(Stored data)
(** X14: when the loop ends without an error, every item it made is on
    the insertion layer, and there are at most as many items as cues and at
    most as many as voice items, since every cue takes at least one voice
    item off the queue. *)
Theorem new_items_layer_and_number
    (w : World) (root : string) (vi : VideoInfo) (layer : Z)
    (item_specs : list Spec) (voice_items : list VoiceItem)
    (items : list Item) :
  align w root vi layer item_specs voice_items = Ok items ->
  Forall (fun i => Layer (item_base i) = layer) items /\
  (List.length items <= List.length item_specs)%nat /\
  (List.length items <= List.length voice_items)%nat.
Proof. apply align_layer_and_count. Qed.

Lemma sorted_suffix (k l : list VoiceItem) :
  StronglySorted frame_le (k ++ l) -> StronglySorted frame_le l.
Proof.
  induction k as [|a k IH]; simpl; [auto|].
  intros S. apply StronglySorted_inv in S. tauto.
Qed.

Lemma match_cue_sorted spec vs s e rest :
  StronglySorted frame_le vs ->
  match_cue spec vs = Ok (s, e, rest) ->
  frame_le s e /\ In s vs /\ In e vs /\
  Forall (frame_le s) rest /\ StronglySorted frame_le rest /\
  (forall v, In v rest -> In v vs).
Proof.
  intros So M.
  destruct (match_cue_inv _ _ _ _ _ M) as (l1 & l2 & S1 & S2 & ->).
  destruct (scan_suffix _ _ _ S1) as [k1 ->].
  destruct (scan_suffix _ _ _ S2) as [k2 E2].
  pose proof (sorted_suffix _ _ So) as So1.
  apply StronglySorted_inv in So1. destruct So1 as [So1 F1].
  destruct k2 as [|x k2]; simpl in E2.
  - injection E2 as <- <-. repeat split; auto.
    + unfold frame_le. lia.
    + apply in_or_app. right. now left.
    + apply in_or_app. right. now left.
    + intros v Hv. apply in_or_app. right. now right.
  - injection E2 as <- ->.
    rewrite Forall_app in F1. destruct F1 as [_ F1].
    apply Forall_inv in F1 as Fe. apply Forall_inv_tail in F1.
    apply sorted_suffix in So1. apply StronglySorted_inv in So1.
    repeat split; try tauto.
    + apply in_or_app. right. now left.
    + apply in_or_app. right. right. apply in_or_app. right. now left.
    + intros v Hv. apply in_or_app. right. right. apply in_or_app.
      right. now right.
Qed.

#### WORK INSTRUCTIONS:
From the records above, retype only the lines starting at the line that contains "Proof. apply align_layer_and_count. Qed." and ending at the line that contains "(forall v, In v rest -> In v vs).", both included.

#### SOLUTION:
Proof. apply align_layer_and_count. Qed.

Lemma sorted_suffix (k l : list VoiceItem) :
  StronglySorted frame_le (k ++ l) -> StronglySorted frame_le l.
Proof.
  induction k as [|a k IH]; simpl; [auto|].
  intros S. apply StronglySorted_inv in S. tauto.
Qed.

Lemma match_cue_sorted spec vs s e rest :
  StronglySorted frame_le vs ->
  match_cue spec vs = Ok (s, e, rest) ->
  frame_le s e /\ In s vs /\ In e vs /\
  Forall (frame_le s) rest /\ StronglySorted frame_le rest /\
  (forall v, In v rest -> In v vs).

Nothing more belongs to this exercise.